(* ===== verification/DatalogIr.v ===== *)
(** * Datalog programs

    lib/oxdatalog/src/ir.rs: identifiers, ground values, patterns, atoms, facts,
    rules and programs.  The four identifier types are wrappers of a string;
    here they are its bytes ([VarName] is the type [Variable]). *)
From stdpp Require Import gmap.
From S2P Require Import Prelude MachineInt RustStr BTree RdfModel RdfDisplay.

(** ** Machine arithmetic of [usize] *)

Definition usize_max : Z := int_max U64.
Definition saturating_add (a b : Z) : Z := Z.min (a + b) usize_max.
Definition saturating_sub (a b : Z) : Z := Z.max (a - b) 0.
Definition saturating_mul (a b : Z) : Z := Z.min (a * b) usize_max.
Definition len {A : Type} (l : list A) : Z := Z.of_nat (length l).
(** [.map(f).fold(init, usize::saturating_add)] *)
Definition saturating_sum {A : Type} (f : A -> Z) (init : Z) (l : list A) : Z :=
  fold_left (fun acc x => saturating_add acc (f x)) l init.

(** ** Identifiers *)

Abbreviation RelationId := bytes (only parsing).
Abbreviation RuleId := bytes (only parsing).
Abbreviation VarName := bytes (only parsing).
Abbreviation BlankNodeGenerator := bytes (only parsing).

(** The second argument of the constructors is the kind of identifier. *)
Inductive IdentifierError : Set :=
| IdentifierEmpty (kind : bytes)
| IdentifierContainsNul (kind : bytes).

Definition identifier (value kind : bytes) : result IdentifierError bytes :=
  match value with
  | [] => Err (IdentifierEmpty kind)
  | _ =>
      if str_contains (byte_of_Z 0) value then Err (IdentifierContainsNul kind)
      else Ok value
  end.

Definition RelationId_new (value : bytes) : result IdentifierError RelationId :=
  identifier value (str "relation").
Definition RuleId_new (value : bytes) : result IdentifierError RuleId :=
  identifier value (str "rule").
Definition Variable_new (value : bytes) : result IdentifierError VarName :=
  identifier value (str "variable").
Definition BlankNodeGenerator_new (value : bytes) : result IdentifierError BlankNodeGenerator :=
  identifier value (str "blank-node generator").

(** ** Values *)

Inductive Value : Set :=
| VTerm (term : RdfTerm)
| VDefaultGraph.

#[global] Instance Value_eq_dec : EqDecision Value.
Proof. solve_decision. Defined.
#[global] Instance Value_countable : Countable Value.
Proof.
  apply (inj_countable' (fun v => match v with VTerm t => Some t | VDefaultGraph => None end)
    (fun o => match o with Some t => VTerm t | None => VDefaultGraph end)).
  by intros [].
Defined.

Definition as_term (v : Value) : option RdfTerm :=
  match v with VTerm t => Some t | VDefaultGraph => None end.
Definition Value_estimated_bytes (v : Value) : Z :=
  match v with VTerm t => len (Term_to_string t) | VDefaultGraph => 1 end.
Definition sort_key (v : Value) : bytes :=
  match v with
  | VTerm t => str "T" ++ print_nat (len (Term_to_string t)) ++ str ":" ++ Term_to_string t
  | VDefaultGraph => str "G"
  end.
Definition Value_to_string (v : Value) : bytes :=
  match v with VTerm t => Term_to_string t | VDefaultGraph => str "DEFAULT" end.

(** ** Patterns and atoms *)

Inductive PatternTerm : Set :=
| PVariable (variable : VarName)
| PConstant (value : Value)
| PGeneratedBlankNode (generator : BlankNodeGenerator).

#[global] Instance PatternTerm_eq_dec : EqDecision PatternTerm.
Proof. solve_decision. Defined.

Definition PatternTerm_variable (value : bytes) : result IdentifierError PatternTerm :=
  v ← Variable_new value; mret (PVariable v).
Definition PatternTerm_constant (value : Value) : PatternTerm := PConstant value.
Definition PatternTerm_generated_blank_node (value : bytes) : result IdentifierError PatternTerm :=
  g ← BlankNodeGenerator_new value; mret (PGeneratedBlankNode g).

Record Atom : Set := mkAtom {
  a_relation : RelationId;
  a_terms : list PatternTerm
}.
Definition Atom_arity (a : Atom) : Z := len (a_terms a).

#[global] Instance Atom_eq_dec : EqDecision Atom.
Proof. solve_decision. Defined.

(** ** Facts *)

Record Fact : Set := mkFact {
  f_relation : RelationId;
  f_values : list Value
}.
Definition Fact_arity (f : Fact) : Z := len (f_values f).

#[global] Instance Fact_eq_dec : EqDecision Fact.
Proof. solve_decision. Defined.
#[global] Instance Fact_countable : Countable Fact.
Proof.
  apply (inj_countable' (fun f => (f_relation f, f_values f)) (fun p => mkFact p.1 p.2)). by intros [].
Defined.

(** The loop of [Fact::canonical_key]: each value with its length. *)
Fixpoint delimited_values (values : list Value) : bytes :=
  match values with
  | [] => []
  | value :: values =>
      let key := sort_key value in
      print_nat (len key) ++ str ":" ++ key ++ str "|" ++ delimited_values values
  end.
Definition Fact_canonical_key (f : Fact) : bytes :=
  print_nat (len (f_relation f)) ++ str ":" ++ f_relation f ++ str "|" ++ delimited_values (f_values f).

(** ** Rules and programs *)

Record Rule : Set := mkRule {
  r_id : RuleId;
  r_source : option bytes;
  r_head : Atom;
  r_positive_body : list Atom;
  r_negative_body : list Atom;
  r_run_once : bool
}.

Definition Rule_new (id : RuleId) (head : Atom) (body : list Atom) : Rule :=
  mkRule id None head body [] false.
Definition Rule_new_stratified (id : RuleId) (head : Atom) (positive_body negative_body : list Atom) : Rule :=
  mkRule id None head positive_body negative_body false.
Definition with_source (r : Rule) (source : bytes) : Rule :=
  mkRule (r_id r) (Some source) (r_head r) (r_positive_body r) (r_negative_body r) (r_run_once r).
Definition run_once (r : Rule) : Rule :=
  mkRule (r_id r) (r_source r) (r_head r) (r_positive_body r) (r_negative_body r) true.
Definition is_positive (r : Rule) : bool :=
  match r_negative_body r with [] => true | _ => false end.

Record Program : Set := mkProgram { p_rules : list Rule }.

(** The head, the positive and the negated atoms: [once(head).chain(body).chain(negative_body)]. *)
Definition rule_atoms (r : Rule) : list Atom := r_head r :: r_positive_body r ++ r_negative_body r.

(** The variables of an atom. *)
Definition term_variables (t : PatternTerm) : list VarName :=
  match t with PVariable v => [v] | _ => [] end.
Definition atom_variables (a : Atom) : list VarName := a_terms a ≫= term_variables.
Definition term_constants (t : PatternTerm) : list Value :=
  match t with PConstant v => [v] | _ => [] end.
Definition atom_constants (a : Atom) : list Value := a_terms a ≫= term_constants.
Definition is_generated (t : PatternTerm) : bool :=
  match t with PGeneratedBlankNode _ => true | _ => false end.
Definition atom_generates (a : Atom) : bool := existsb is_generated (a_terms a).

(** ** Lemmas *)

Lemma len_nonneg {A : Type} (l : list A) : 0 <= len l.
Proof. unfold len. lia. Qed.

#[global] Instance len_perm {A : Type} : Proper (Permutation ==> eq) (@len A).
Proof. intros l k H. unfold len. by rewrite H. Qed.

Lemma elem_of_atom_variables (a : Atom) (v : VarName) :
  v ∈ atom_variables a <-> PVariable v ∈ a_terms a.
Proof.
  unfold atom_variables. rewrite list_elem_of_bind. split.
  - intros ([w| |] & Hv & Ht); simpl in Hv; [|set_solver..]. apply list_elem_of_singleton in Hv as ->. done.
  - intros H. exists (PVariable v). split; [set_solver|done].
Qed.

Lemma elem_of_atom_constants (a : Atom) (v : Value) :
  v ∈ atom_constants a <-> PConstant v ∈ a_terms a.
Proof.
  unfold atom_constants. rewrite list_elem_of_bind. split.
  - intros ([|w|] & Hv & Ht); simpl in Hv; [set_solver| |set_solver].
    apply list_elem_of_singleton in Hv as ->. done.
  - intros H. exists (PConstant v). split; [set_solver|done].
Qed.

Lemma atom_generates_false (a : Atom) :
  atom_generates a = false <-> forall g, PGeneratedBlankNode g ∉ a_terms a.
Proof.
  unfold atom_generates. rewrite <- not_true_iff_false, existsb_exists. split.
  - intros H g Hg. apply H. exists (PGeneratedBlankNode g). by rewrite <- list_elem_of_In.
  - intros H (t & Ht & Hg). destruct t as [| |g]; try done. apply (H g). by apply list_elem_of_In.
Qed.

> Problem: Among the records above, extract exactly the lines from the line with "Record Fact : Set" to the line with "Definition term_constants (t", both lines included, and leave out the rest.

> Final answer:
Record Fact : Set := mkFact {
  f_relation : RelationId;
  f_values : list Value
}.
Definition Fact_arity (f : Fact) : Z := len (f_values f).

#[global] Instance Fact_eq_dec : EqDecision Fact.
Proof. solve_decision. Defined.
#[global] Instance Fact_countable : Countable Fact.
Proof.
  apply (inj_countable' (fun f => (f_relation f, f_values f)) (fun p => mkFact p.1 p.2)). by intros [].
Defined.

(** The loop of [Fact::canonical_key]: each value with its length. *)
Fixpoint delimited_values (values : list Value) : bytes :=
  match values with
  | [] => []
  | value :: values =>
      let key := sort_key value in
      print_nat (len key) ++ str ":" ++ key ++ str "|" ++ delimited_values values
  end.
Definition Fact_canonical_key (f : Fact) : bytes :=
  print_nat (len (f_relation f)) ++ str ":" ++ f_relation f ++ str "|" ++ delimited_values (f_values f).

(** ** Rules and programs *)

Record Rule : Set := mkRule {
  r_id : RuleId;
  r_source : option bytes;
  r_head : Atom;
  r_positive_body : list Atom;
  r_negative_body : list Atom;
  r_run_once : bool
}.

Definition Rule_new (id : RuleId) (head : Atom) (body : list Atom) : Rule :=
  mkRule id None head body [] false.
Definition Rule_new_stratified (id : RuleId) (head : Atom) (positive_body negative_body : list Atom) : Rule :=
  mkRule id None head positive_body negative_body false.
Definition with_source (r : Rule) (source : bytes) : Rule :=
  mkRule (r_id r) (Some source) (r_head r) (r_positive_body r) (r_negative_body r) (r_run_once r).
Definition run_once (r : Rule) : Rule :=
  mkRule (r_id r) (r_source r) (r_head r) (r_positive_body r) (r_negative_body r) true.
Definition is_positive (r : Rule) : bool :=
  match r_negative_body r with [] => true | _ => false end.

Record Program : Set := mkProgram { p_rules : list Rule }.

(** The head, the positive and the negated atoms: [once(head).chain(body).chain(negative_body)]. *)
Definition rule_atoms (r : Rule) : list Atom := r_head r :: r_positive_body r ++ r_negative_body r.

(** The variables of an atom. *)
Definition term_variables (t : PatternTerm) : list VarName :=
  match t with PVariable v => [v] | _ => [] end.
Definition atom_variables (a : Atom) : list VarName := a_terms a ≫= term_variables.
Definition term_constants (t : PatternTerm) : list Value :=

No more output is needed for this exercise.